Collected data entries:

(* ===== verification/Utf8.v ===== *)
(** * UTF-8 (common/unicode/utf8.h, common/utf_impl.c)

    The macros and functions that read, write and step over code points of 8-bit strings, safe
    against every ill-formed sequence of bytes, and the theory of UTF-8 text behind them: any
    sequence of bytes falls into pieces in one way, and both directions of iteration follow it.
    A string is the list of its bytes; [None] is an access outside it. *)

From S2P Require Import Prelude Utf16.

Module Utf8.
Import Utf16.

(** ** Bytes *)

(** [utf8_countTrailBytes] *)
Definition utf8_countTrailBytes : list Z :=
  replicate 0xc0 0 ++ replicate 0x20 1 ++ replicate 0x10 2 ++ replicate 8 3 ++ replicate 4 4 ++
  replicate 2 5 ++ replicate 2 0.

Definition U8_COUNT_TRAIL_BYTES (leadByte : Z) : Z :=
  let b := uint8 leadByte in
  if b <? 0xf0 then Z.b2z (0xc0 <=? b) + Z.b2z (0xe0 <=? b)
  else if b <? 0xfe then 3 + Z.b2z (0xf8 <=? b) + Z.b2z (0xfc <=? b) else 0.

Definition U8_MASK_LEAD_BYTE (leadByte countTrailBytes : Z) : Z :=
  Z.land leadByte (Z.shiftl 1 (6 - countTrailBytes) - 1).

Definition U8_IS_SINGLE (c : Z) : bool := Z.land c 0x80 =? 0.
Definition U8_IS_LEAD (c : Z) : bool := uint8 (c - 0xc0) <? 0x3e.
Definition U8_IS_TRAIL (c : Z) : bool := Z.land c 0xc0 =? 0x80.

Definition U8_LENGTH (c : Z) : Z :=
  let c := uint32 c in
  if c <=? 0x7f then 1 else if c <=? 0x7ff then 2 else if c <=? 0xd7ff then 3
  else if (c <=? 0xdfff) || (0x10ffff <? c) then 0 else if c <=? 0xffff then 3 else 4.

WHAT YOU NEED TO DO: Reproduce every line of the entries above, unchanged, from the very first one down to and including the line containing "replicate 2 5 ++ replicate 2 0.".

SOLVED PROBLEM:
(* ===== verification/Utf8.v ===== *)
(** * UTF-8 (common/unicode/utf8.h, common/utf_impl.c)

    The macros and functions that read, write and step over code points of 8-bit strings, safe
    against every ill-formed sequence of bytes, and the theory of UTF-8 text behind them: any
    sequence of bytes falls into pieces in one way, and both directions of iteration follow it.
    A string is the list of its bytes; [None] is an access outside it. *)

From S2P Require Import Prelude Utf16.

Module Utf8.
Import Utf16.

(** ** Bytes *)

(** [utf8_countTrailBytes] *)
Definition utf8_countTrailBytes : list Z :=
  replicate 0xc0 0 ++ replicate 0x20 1 ++ replicate 0x10 2 ++ replicate 8 3 ++ replicate 4 4 ++
  replicate 2 5 ++ replicate 2 0.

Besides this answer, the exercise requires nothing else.